REQUIRED WORK =
Two lines mark the range in the entries below: the one holding "then callback_loop fuel f sub'" and the one holding "if wire_type =? PB_WT_STRING then". Set down those two and all lines between them, exactly.

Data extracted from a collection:
-------------------------

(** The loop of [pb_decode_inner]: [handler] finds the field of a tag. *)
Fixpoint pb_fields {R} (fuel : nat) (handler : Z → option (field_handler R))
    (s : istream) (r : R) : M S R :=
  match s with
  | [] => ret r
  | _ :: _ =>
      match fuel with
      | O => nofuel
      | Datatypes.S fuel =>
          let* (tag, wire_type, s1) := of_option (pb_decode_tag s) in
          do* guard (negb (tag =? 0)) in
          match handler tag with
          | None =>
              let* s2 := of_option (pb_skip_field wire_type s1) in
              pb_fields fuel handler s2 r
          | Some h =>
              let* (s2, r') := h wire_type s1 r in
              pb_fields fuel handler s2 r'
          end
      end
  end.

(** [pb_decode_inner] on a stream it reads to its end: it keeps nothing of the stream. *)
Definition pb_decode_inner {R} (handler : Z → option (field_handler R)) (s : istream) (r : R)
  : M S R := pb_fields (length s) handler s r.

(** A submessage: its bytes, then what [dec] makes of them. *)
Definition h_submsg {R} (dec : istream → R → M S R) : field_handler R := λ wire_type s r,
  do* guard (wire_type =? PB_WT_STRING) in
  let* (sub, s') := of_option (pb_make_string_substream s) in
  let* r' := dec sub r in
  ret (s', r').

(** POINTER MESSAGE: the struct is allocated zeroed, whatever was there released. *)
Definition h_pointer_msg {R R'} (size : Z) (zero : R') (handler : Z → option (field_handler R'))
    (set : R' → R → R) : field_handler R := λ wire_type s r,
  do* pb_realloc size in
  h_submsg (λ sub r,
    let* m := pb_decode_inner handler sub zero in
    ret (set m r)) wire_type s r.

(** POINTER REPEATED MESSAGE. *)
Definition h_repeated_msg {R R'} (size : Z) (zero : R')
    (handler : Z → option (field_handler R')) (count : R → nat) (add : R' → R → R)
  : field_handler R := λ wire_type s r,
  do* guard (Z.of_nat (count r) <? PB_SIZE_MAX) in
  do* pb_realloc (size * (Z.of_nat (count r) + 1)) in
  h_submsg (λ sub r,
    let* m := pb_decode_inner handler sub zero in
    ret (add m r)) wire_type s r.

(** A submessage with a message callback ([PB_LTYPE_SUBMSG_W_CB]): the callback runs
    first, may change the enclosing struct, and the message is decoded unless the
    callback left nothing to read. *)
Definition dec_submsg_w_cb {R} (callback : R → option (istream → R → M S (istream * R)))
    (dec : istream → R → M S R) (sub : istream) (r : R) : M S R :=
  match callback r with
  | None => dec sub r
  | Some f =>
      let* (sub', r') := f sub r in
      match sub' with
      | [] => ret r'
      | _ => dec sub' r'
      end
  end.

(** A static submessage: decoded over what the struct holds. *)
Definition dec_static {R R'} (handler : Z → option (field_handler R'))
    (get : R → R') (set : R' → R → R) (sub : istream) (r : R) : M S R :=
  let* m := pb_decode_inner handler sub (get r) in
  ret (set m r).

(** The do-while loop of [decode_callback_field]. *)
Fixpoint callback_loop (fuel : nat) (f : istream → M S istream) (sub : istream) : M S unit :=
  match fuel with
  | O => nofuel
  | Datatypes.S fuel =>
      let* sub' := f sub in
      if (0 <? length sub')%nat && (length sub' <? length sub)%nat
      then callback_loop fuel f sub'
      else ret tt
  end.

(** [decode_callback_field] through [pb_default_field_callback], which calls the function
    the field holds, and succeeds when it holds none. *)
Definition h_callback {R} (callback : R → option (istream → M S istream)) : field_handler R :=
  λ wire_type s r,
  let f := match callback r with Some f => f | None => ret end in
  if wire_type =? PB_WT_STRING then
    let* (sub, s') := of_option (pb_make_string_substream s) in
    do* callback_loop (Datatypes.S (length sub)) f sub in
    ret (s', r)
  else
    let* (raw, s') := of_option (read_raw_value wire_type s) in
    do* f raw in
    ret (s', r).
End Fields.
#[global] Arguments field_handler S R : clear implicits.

-------------------------

SOLUTION FOR THIS TASK =
      then callback_loop fuel f sub'
      else ret tt
  end.

(** [decode_callback_field] through [pb_default_field_callback], which calls the function
    the field holds, and succeeds when it holds none. *)
Definition h_callback {R} (callback : R → option (istream → M S istream)) : field_handler R :=
  λ wire_type s r,
  let f := match callback r with Some f => f | None => ret end in
  if wire_type =? PB_WT_STRING then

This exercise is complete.